Fasting hyperinsulinaemia is an indication of chronically high insulin levels and insulin resistance. Chronic hyperinsulinaemia is associated with high blood pressure, increased platelet adhesiveness and atherosclerotic cardiovascular disease. Excess insulin (due to excess calorie consumption) accelerates ageing but not all calories stimulate insulin production to the same extent. Simple carbohydrates are the most powerful stimulators, protein to a much lesser extent, whereas fat has no effect on insulin.
The molecular basis of insulin resistance is unclear, but vascular endothelial dysfunction (a feature in type 2 diabetes) is the likely candidate, because insulin level in the interstitial space is lower than in the bloodstream. And endothelial dysfunction is the primary event in atherosclerosis.
A study published in JAMA in 19982 found that of the traditional risk factors for coronary heart disease (CHD), hyperinsulinaemia was more than twice as predictive than LDL. Also, TRGs were more predictive than LDL. One of the first signs of hyperinsulinaemia is increased TRGs. The fasting TRGs/HDL ratio is a surrogate marker for fasting insulin. LDL consists of two main fractions, a small dense atherogenic particle fraction and a large light benign particle fraction. The higher the fasting TRGs/HDL ratio, the greater the proportion of dense atherogenic LDL fraction and the higher the risk for CHD.
The pre-eminence of the predictive value of the TRGs/HDL for CHD risk was further shown by a 1997 paper in Circulation.3 Patients with the highest TRGs/HDL ratio were 16 times more likely to have a heart attack. High total cholesterol increased the risk by a factor of 2, while smoking increased the risk by a factor of 4.
Hyperinsulinaemia, and not fat (insulin neutral), would appear to be the main culprit in CHD. This crucial observation has been “hidden” from many cardiology departments by the huge LDL/statin industry (funding only statin/LDL trials). The finding that about 50% of patients hospitalised for CHD had total and LDL-cholesterol within normal limits3 has also been overlooked. Statins probably improve CHD outcomes via their anti-inflammatory action on atherogenic lesions and not by lowering LDL.
Reducing carbohydrate meal content (and alcohol) reduces insulin resistance, hyperinsulinaemia and the TRGs/HDL ratio (marine omega-3 supplementation in adequate dosage also reduces TRGs).

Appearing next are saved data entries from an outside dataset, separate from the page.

(** C22: a rejected App is reported and nothing is done for it, whichever of the seven
    validations rejects it.  Every run of the validated part first makes calls that only
    read, or write or delete the App's own copy of the git credential.  Then, if a
    validation failed, it only reads the clock, exports the metrics, reports a platform
    fault (exactly for a bad operator configuration) and writes one status, whose phase is
    Degraded and whose Degraded and Ready conditions carry the reason and the error text of
    that check: no Job and no other child is touched.  Otherwise the credential sync failed
    and its error is returned, or all seven validations passed and the pass goes on. *)
Theorem rejection_reported app tr res : run (reconcile_validated r app) tr res →
  ∃ t1 t2, tr = t1 ++ t2 ∧ checking app t1 ∧
  ((∃ reason e, judged app t1 reason e ∧
     Forall (λ ev, match ev with Ev c _ => fail_call _ c end) t2 ∧
     (omap reported t2 = if String.eqb reason ReasonConfigError then [(reason, err_text e)] else []) ∧
     ∃ app' a, omap status_update t2 = [(app', a)] ∧ is_ok res = is_ok a ∧
       s_Phase (app_Status app') = PhaseDegraded ∧
       (∃ c, findCondition app' ConditionDegraded = Some c ∧
          c_Status c = "True" ∧ c_Reason c = reason ∧ c_Message c = err_text e) ∧
       condition_true app' ConditionReady = false) ∨
   (∃ e, rejection app = None ∧ run (reconcileGitCredential r app) t1 (Err e) ∧ t2 = [] ∧ res = Err e) ∨
   (∃ d, admissible app ∧ cleared app t1 ∧ run (reconcile_infra r app d) t2 res)).
Proof.
  intros Hr. apply validated_cases in Hr as (t1 & t2 & -> & Hc & Hcases). exists t1, t2. split; [done|]. split; [done|].
  destruct Hcases as [(reason & e & Hj & Hf)|Hcases]; [left|by right].
  exists reason, e. split; [done|]. by apply (fail_reported _ _ _ _ _ (judged_fault _ _ _ _ Hj)) in Hf.
Qed.
End validation.
(** What identifies an App, and an App after a write of the API server. *)
Definition id_of (app : App) : string * string * string := (app_Namespace app, app_Name app, app_UID app).
Definition renewed (a a' : App) : Prop :=
  app_Spec a' = app_Spec a ∧ app_Status a' = app_Status a ∧ id_of a' = id_of a ∧
  om_Annotations (app_Meta a') = om_Annotations (app_Meta a).

(** The answers of a cluster that works: the App is there; reads and writes succeed, and
    what comes back of a created Job has its name, with whatever the API server adds (a
    UID, a resource version, defaults); an object of a child's name is the App's or free
    to adopt; the credential Secrets are complete and the storage class binds late.
    Pods, kubelets, clocks and everything whose failure the operator tolerates answer as
    they like. *)
Definition healthy `{GoRuntime} (app : App) (R : Type) (c : call R) : R → Prop :=
  match c in call R return R → Prop with
  | GetApp _ _ => λ r, r = Ok app
  | UpdateApp a => λ r, ∃ a', r = Ok a' ∧ renewed a a'
  | PatchApp _ _ | UpdateStatus _ | CreateObj _ | UpdateObj _ | ApplyObj _ => λ r, r = Ok tt
  | ListJobs _ _ => λ r, is_ok r = true
  | GetJob _ _ => λ r, match r with Ok _ => True | Err e => is_not_found e = true end
  | CreateJob j => λ r, ∃ j', r = Ok j' ∧ om_Name (j_Meta j') = om_Name (j_Meta j)
  | GetObj _ _ _ => λ r, match r with
      | Ok o => controlled_by app (o_Meta o) || is_ok (SetControllerReference app (o_Meta o)) = true
      | Err e => is_not_found e = true end
  | DeleteObj _ _ _ => λ r, match r with Ok _ => True | Err e => is_not_found e = true end
  | GetSecretMeta _ _ => λ r, match r with Ok _ => True | Err e => is_not_found e = true end
  | ReadSecret _ _ => λ r, ∃ data, r = Ok data ∧ checkGitCredentialData data = Ok tt
  | GetStorageClass _ => λ r, r = Ok (Some "WaitForFirstConsumer")
  | _ => λ _, True
  end.

(** Success with a value; success or the recovered panic. *)
Definition good {A} (P : A → Prop) (r : result A) : Prop := match r with Ok x => P x | Err _ => False end.
Definition fine {A} (P : A → Prop) (r : result A) : Prop := match r with Ok x => P x | Err e => e = panic_error end.
Notation any := (λ _, True).

Section good.
Context {call : Type → Type} (ok : ∀ R, call R → R → Prop).
Lemma good_try {A B} (p : free call (result A)) (k : A → free call (result B)) P Q :
  returns_given ok p (good P) → (∀ x, P x → returns_given ok (k x) Q) → returns_given ok (try p k) Q.
Proof. intros Hp Hk. apply given_try. eapply given_mono, Hp. intros [x|e]; [apply Hk|done]. Qed.
Lemma fine_try {A B} (p : free call (result A)) (k : A → free call (result B)) P Q :
  returns_given ok p (fine P) → (∀ x, P x → returns_given ok (k x) (fine Q)) → returns_given ok (try p k) (fine Q).
Proof. intros Hp Hk. apply given_try. eapply given_mono, Hp. intros [x|e]; [apply Hk|done]. Qed.
Lemma good_for_each {A} (l : list A) f :
  (∀ x, x ∈ l → returns_given ok (f x) (good any)) → returns_given ok (for_each l f) (good any).
Proof. intros Hf. apply given_for_each; [done|]. intros x Hx. eapply given_mono, Hf, Hx. by intros []. Qed.
Lemma run_try_good {A B} (p : free call (result A)) (k : A → free call (result B)) P tr b :
  returns_given ok p (good P) → run (try p k) tr b → Forall (λ e, match e with Ev c r => ok _ c r end) tr →
  ∃ tr1 x tr2, tr = tr1 ++ tr2 ∧ run p tr1 (Ok x) ∧ P x ∧ run (k x) tr2 b ∧
    Forall (λ e, match e with Ev c r => ok _ c r end) tr2.
Proof.
  intros Hg Hr Hall. apply run_bind in Hr as (tr1 & [x|e] & tr2 & -> & Hp & Hk);
    apply Forall_app in Hall as [H1 H2]; pose proof (given_run _ _ _ _ _ Hg Hp H1) as Hx; [|done].
  by exists tr1, x, tr2.
Qed.
End good.

Section progress.
Context `{GoRuntime} `{MapOrder} `{KubeLib} (r : AppReconciler) (app : App).
Notation given := (returns_given (healthy app)).
Notation healthy_trace := (Forall (λ e, match e with Ev c a => healthy app _ c a end)).

(** ** Children *)
Lemma SetControllerReference_free a m : om_Namespace m = app_Namespace a → om_OwnerReferences m = [] →
  ∃ m', SetControllerReference a m = Ok m'.
Proof. intros Hn Ho. unfold SetControllerReference, GetControllerOf. rewrite Hn, String.eqb_refl, Ho. eauto. Qed.
Lemma controlled_by_id a m : id_of a = id_of app → controlled_by a m = controlled_by app m.
Proof. unfold controlled_by. intros [= _ _ ->]. done. Qed.
Lemma SetControllerReference_id a m : id_of a = id_of app →
  is_ok (SetControllerReference a m) = is_ok (SetControllerReference app m).
Proof.
  intros [= Hn Hm Hu]. unfold SetControllerReference, app_owner. rewrite Hn, Hm, Hu.
  destruct (negb _); [done|]. destruct (GetControllerOf m); [by destruct (negb _)|done].
Qed.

Probably the most convenient method of assessing insulin production and diagnosing hyperinsulinaemia is measuring blood C-peptide level since this indicates how much insulin is being produced. Insulin and C-peptide are secreted into the portal vein in equimolar amounts but C-peptide’s half-life is much longer than insulin’s very short one and is therefore a more accurate measure of fasting/chronic insulin levels. Furthermore, the cumbersome OGTT test does not distinguish between insulin resistance and reduced insulin production. The C-peptide test seems simpler and superior to both blood insulin measurement and the OGTT. The C-peptide, HbA1c and TRGs/HDL ratio trio is a useful diagnostic and management tool in prediabetes and overt diabetes type 2.
References
- Wagner, R., Heni, M., Tabák, A.G. et al.Pathophysiology-based subphenotyping of individuals at elevated risk for type 2 diabetes. Nat Med2021;27:49–57.
- Lamarche B, Tchernof A, Mauriège P, Cantin B, et al. Fasting insulin and apolipoprotein B levels and low-density lipoprotein particle size as risk factors for ischemic heart disease. JAMA 1998;279(24):1955-61.
- Gaziano JM, Hennekens CH, O’Donnell CJ, et al. Fasting triglycerides, high-density lipoprotein, and risk of myocardial infarction. Circulation 1997; 96(8):2520-5.